The records are given next. Repeat each one exactly.
::::::::::
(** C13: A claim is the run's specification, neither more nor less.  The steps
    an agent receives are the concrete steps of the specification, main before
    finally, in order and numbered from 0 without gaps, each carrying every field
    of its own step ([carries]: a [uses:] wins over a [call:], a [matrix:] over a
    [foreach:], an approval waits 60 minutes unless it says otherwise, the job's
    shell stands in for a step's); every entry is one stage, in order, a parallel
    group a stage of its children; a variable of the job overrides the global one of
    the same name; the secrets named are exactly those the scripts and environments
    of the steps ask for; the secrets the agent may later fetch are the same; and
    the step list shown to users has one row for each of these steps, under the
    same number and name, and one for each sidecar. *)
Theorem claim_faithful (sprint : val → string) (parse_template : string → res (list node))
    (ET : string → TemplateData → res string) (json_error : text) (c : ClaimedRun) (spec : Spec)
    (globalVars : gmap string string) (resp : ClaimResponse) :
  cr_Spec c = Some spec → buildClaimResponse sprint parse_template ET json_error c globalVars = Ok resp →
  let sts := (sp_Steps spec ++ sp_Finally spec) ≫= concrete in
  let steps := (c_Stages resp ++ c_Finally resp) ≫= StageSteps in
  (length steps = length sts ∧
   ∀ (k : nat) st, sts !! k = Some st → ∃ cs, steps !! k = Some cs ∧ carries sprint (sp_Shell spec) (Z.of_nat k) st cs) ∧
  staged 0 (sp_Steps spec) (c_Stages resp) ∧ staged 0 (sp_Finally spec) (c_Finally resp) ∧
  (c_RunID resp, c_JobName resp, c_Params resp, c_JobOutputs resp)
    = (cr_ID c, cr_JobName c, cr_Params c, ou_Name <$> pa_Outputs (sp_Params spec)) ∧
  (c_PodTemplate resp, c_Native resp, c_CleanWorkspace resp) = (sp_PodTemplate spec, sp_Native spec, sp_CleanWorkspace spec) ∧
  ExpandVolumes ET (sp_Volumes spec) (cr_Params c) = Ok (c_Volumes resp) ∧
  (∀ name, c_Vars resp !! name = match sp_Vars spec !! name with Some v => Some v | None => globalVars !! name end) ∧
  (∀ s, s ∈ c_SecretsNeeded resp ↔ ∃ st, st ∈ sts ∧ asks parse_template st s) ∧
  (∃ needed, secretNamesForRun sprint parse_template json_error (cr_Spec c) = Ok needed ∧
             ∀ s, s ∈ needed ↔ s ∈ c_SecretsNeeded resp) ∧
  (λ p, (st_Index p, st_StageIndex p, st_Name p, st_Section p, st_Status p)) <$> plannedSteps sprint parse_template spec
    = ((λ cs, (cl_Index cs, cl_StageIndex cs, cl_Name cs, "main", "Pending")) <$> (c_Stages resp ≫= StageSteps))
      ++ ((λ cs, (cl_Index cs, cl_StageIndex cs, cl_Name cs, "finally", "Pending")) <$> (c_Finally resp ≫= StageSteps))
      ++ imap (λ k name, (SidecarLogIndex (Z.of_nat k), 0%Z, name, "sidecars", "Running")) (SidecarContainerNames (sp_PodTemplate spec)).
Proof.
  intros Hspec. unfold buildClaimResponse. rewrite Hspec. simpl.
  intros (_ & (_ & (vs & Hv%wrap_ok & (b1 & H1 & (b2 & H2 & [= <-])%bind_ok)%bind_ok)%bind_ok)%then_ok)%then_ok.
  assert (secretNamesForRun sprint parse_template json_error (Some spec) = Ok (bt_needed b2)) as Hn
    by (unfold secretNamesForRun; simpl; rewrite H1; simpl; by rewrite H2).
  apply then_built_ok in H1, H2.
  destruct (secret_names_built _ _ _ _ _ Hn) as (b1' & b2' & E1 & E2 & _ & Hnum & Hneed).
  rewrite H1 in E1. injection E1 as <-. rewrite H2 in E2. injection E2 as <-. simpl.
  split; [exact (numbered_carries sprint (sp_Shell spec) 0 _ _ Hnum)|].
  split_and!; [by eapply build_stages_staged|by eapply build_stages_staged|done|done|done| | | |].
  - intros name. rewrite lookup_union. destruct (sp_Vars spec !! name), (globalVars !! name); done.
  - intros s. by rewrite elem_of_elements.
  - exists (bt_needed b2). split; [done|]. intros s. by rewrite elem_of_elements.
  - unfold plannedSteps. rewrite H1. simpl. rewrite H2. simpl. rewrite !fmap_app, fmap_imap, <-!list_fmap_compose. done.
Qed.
::::::::::
Reply to the exercise:
(** C13: A claim is the run's specification, neither more nor less.  The steps
    an agent receives are the concrete steps of the specification, main before
    finally, in order and numbered from 0 without gaps, each carrying every field
    of its own step ([carries]: a [uses:] wins over a [call:], a [matrix:] over a
    [foreach:], an approval waits 60 minutes unless it says otherwise, the job's
    shell stands in for a step's); every entry is one stage, in order, a parallel
    group a stage of its children; a variable of the job overrides the global one of
    the same name; the secrets named are exactly those the scripts and environments
    of the steps ask for; the secrets the agent may later fetch are the same; and
    the step list shown to users has one row for each of these steps, under the
    same number and name, and one for each sidecar. *)
Theorem claim_faithful (sprint : val → string) (parse_template : string → res (list node))
    (ET : string → TemplateData → res string) (json_error : text) (c : ClaimedRun) (spec : Spec)
    (globalVars : gmap string string) (resp : ClaimResponse) :
  cr_Spec c = Some spec → buildClaimResponse sprint parse_template ET json_error c globalVars = Ok resp →
  let sts := (sp_Steps spec ++ sp_Finally spec) ≫= concrete in
  let steps := (c_Stages resp ++ c_Finally resp) ≫= StageSteps in
  (length steps = length sts ∧
   ∀ (k : nat) st, sts !! k = Some st → ∃ cs, steps !! k = Some cs ∧ carries sprint (sp_Shell spec) (Z.of_nat k) st cs) ∧
  staged 0 (sp_Steps spec) (c_Stages resp) ∧ staged 0 (sp_Finally spec) (c_Finally resp) ∧
  (c_RunID resp, c_JobName resp, c_Params resp, c_JobOutputs resp)
    = (cr_ID c, cr_JobName c, cr_Params c, ou_Name <$> pa_Outputs (sp_Params spec)) ∧
  (c_PodTemplate resp, c_Native resp, c_CleanWorkspace resp) = (sp_PodTemplate spec, sp_Native spec, sp_CleanWorkspace spec) ∧
  ExpandVolumes ET (sp_Volumes spec) (cr_Params c) = Ok (c_Volumes resp) ∧
  (∀ name, c_Vars resp !! name = match sp_Vars spec !! name with Some v => Some v | None => globalVars !! name end) ∧
  (∀ s, s ∈ c_SecretsNeeded resp ↔ ∃ st, st ∈ sts ∧ asks parse_template st s) ∧
  (∃ needed, secretNamesForRun sprint parse_template json_error (cr_Spec c) = Ok needed ∧
             ∀ s, s ∈ needed ↔ s ∈ c_SecretsNeeded resp) ∧
  (λ p, (st_Index p, st_StageIndex p, st_Name p, st_Section p, st_Status p)) <$> plannedSteps sprint parse_template spec
    = ((λ cs, (cl_Index cs, cl_StageIndex cs, cl_Name cs, "main", "Pending")) <$> (c_Stages resp ≫= StageSteps))
      ++ ((λ cs, (cl_Index cs, cl_StageIndex cs, cl_Name cs, "finally", "Pending")) <$> (c_Finally resp ≫= StageSteps))
      ++ imap (λ k name, (SidecarLogIndex (Z.of_nat k), 0%Z, name, "sidecars", "Running")) (SidecarContainerNames (sp_PodTemplate spec)).
Proof.
  intros Hspec. unfold buildClaimResponse. rewrite Hspec. simpl.
  intros (_ & (_ & (vs & Hv%wrap_ok & (b1 & H1 & (b2 & H2 & [= <-])%bind_ok)%bind_ok)%bind_ok)%then_ok)%then_ok.
  assert (secretNamesForRun sprint parse_template json_error (Some spec) = Ok (bt_needed b2)) as Hn
    by (unfold secretNamesForRun; simpl; rewrite H1; simpl; by rewrite H2).
  apply then_built_ok in H1, H2.
  destruct (secret_names_built _ _ _ _ _ Hn) as (b1' & b2' & E1 & E2 & _ & Hnum & Hneed).
  rewrite H1 in E1. injection E1 as <-. rewrite H2 in E2. injection E2 as <-. simpl.
  split; [exact (numbered_carries sprint (sp_Shell spec) 0 _ _ Hnum)|].
  split_and!; [by eapply build_stages_staged|by eapply build_stages_staged|done|done|done| | | |].
  - intros name. rewrite lookup_union. destruct (sp_Vars spec !! name), (globalVars !! name); done.
  - intros s. by rewrite elem_of_elements.
  - exists (bt_needed b2). split; [done|]. intros s. by rewrite elem_of_elements.
  - unfold plannedSteps. rewrite H1. simpl. rewrite H2. simpl. rewrite !fmap_app, fmap_imap, <-!list_fmap_compose. done.
Qed.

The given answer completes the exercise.